Poster Fri, Jun 5, 2026 • 9:45 AM – 11:45 AM PDT ExHall A-F 218

Diffusion Guided Chain-of-Vision for Large Autoregressive Vision Models

Xinyang Wang ⋅ Kecheng Zheng ⋅ Minfeng Zhu ⋅ Wei Wu ⋅ Fan Lu ⋅ Wei Zhai ⋅ Wei Chen

Paper PDF

Abstract

Chain-of-Thought (CoT) has recently shown encouraging progress in the vision language model. However, the pure-vision CoT (i.e., chain-of-vision) has been underexplored in visual in-context learning. In this paper, we introduce Diffusion Guided Chain-of-Vision, which integrates an explicit chain-of-thought process into autoregressive vision models through vision prior from pre-trained diffusion models.
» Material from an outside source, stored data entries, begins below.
Lemma yields_pbind m (k : JsonValue -> jsstring -> parser JsonValue) :
  yields m -> (forall v rest, accepted v = true -> yields (k v rest)) -> yields (pbind m k).
Proof.
  intros Hm Hk. destruct m as [[[v rest] | e] |]; cbn; [| done | done].
  by apply Hk, (Hm v rest).
Qed.

Lemma accepted_snoc_array acc v :
  accepted (Jarr acc) = true -> accepted v = true -> accepted (Jarr (acc ++ [v])) = true.
Proof.
  unfold accepted. cbn [i_json distinct_keys]. rewrite !forallb_app. cbn [forallb].
  rewrite !andb_true_iff. naive_solver.
Qed.

Lemma accepted_snoc_object acc k v :
  accepted (Jobj acc) = true -> valid_unicode k = true -> bool_decide (k ∈ map fst acc) = false ->
  accepted v = true -> accepted (Jobj (acc ++ [(k, v)])) = true.
Proof.
  unfold accepted. cbn [i_json distinct_keys]. rewrite !forallb_app, map_app. cbn [forallb map fst snd].
  rewrite !andb_true_iff, !bool_decide_eq_true, bool_decide_eq_false. intros Hacc Hk Hnew Hv.
  split_and!; try naive_solver. apply list.NoDup_app. split_and!; [naive_solver | | apply NoDup_singleton].
  intros x Hx ->%list_elem_of_singleton. done.
Qed.

Lemma readString_valid path s v rest : readString path s = Return (v, rest) -> valid_unicode v = true.
Proof.
  unfold readString. destruct (scan_string s) as [[body r] |]; [| done].
  destruct (decode_body body); [| done]. unfold assertValidUnicode.
  destruct (valid_unicode _) eqn:Hv; [| done]. by intros [= <- _].
Qed.

Lemma read_literal_accepted path s v rest :
  read_literal path s = Return (v, rest) -> accepted v = true.
Proof.
  unfold read_literal. destruct (starts (js "true") s); [by intros [= <- _] |].
  destruct (starts (js "false") s); [by intros [= <- _] |].
  destruct (starts (js "null") s); [by intros [= <- _] |].
  unfold readNumber. destruct (scan_number s) as [[t r] |]; [| done].
  destruct (serializeCanonicalNumber (token_value t) path) as [text |] eqn:Ht; [| done]. cbn.
  destruct (assertUnroundedIntegerToken _ _ _ _); [| done]. cbn. intros [= <- _].
  unfold accepted. cbn. rewrite andb_true_r. apply (returns_serialize _ path). by eexists.
Qed.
Concretely, we find that pre-trained diffusion models induce a reliable probability flow in image space, where intermediate images sampled along this flow exhibit visual coherence and serve as task-free, chain-of-vision supervision for pure-vision autoregressive models. Extensive experiments on diverse vision tasks and multi-scale models validate the effectiveness of our proposed method for visual in-context learning. Code and dataset will be publicly available.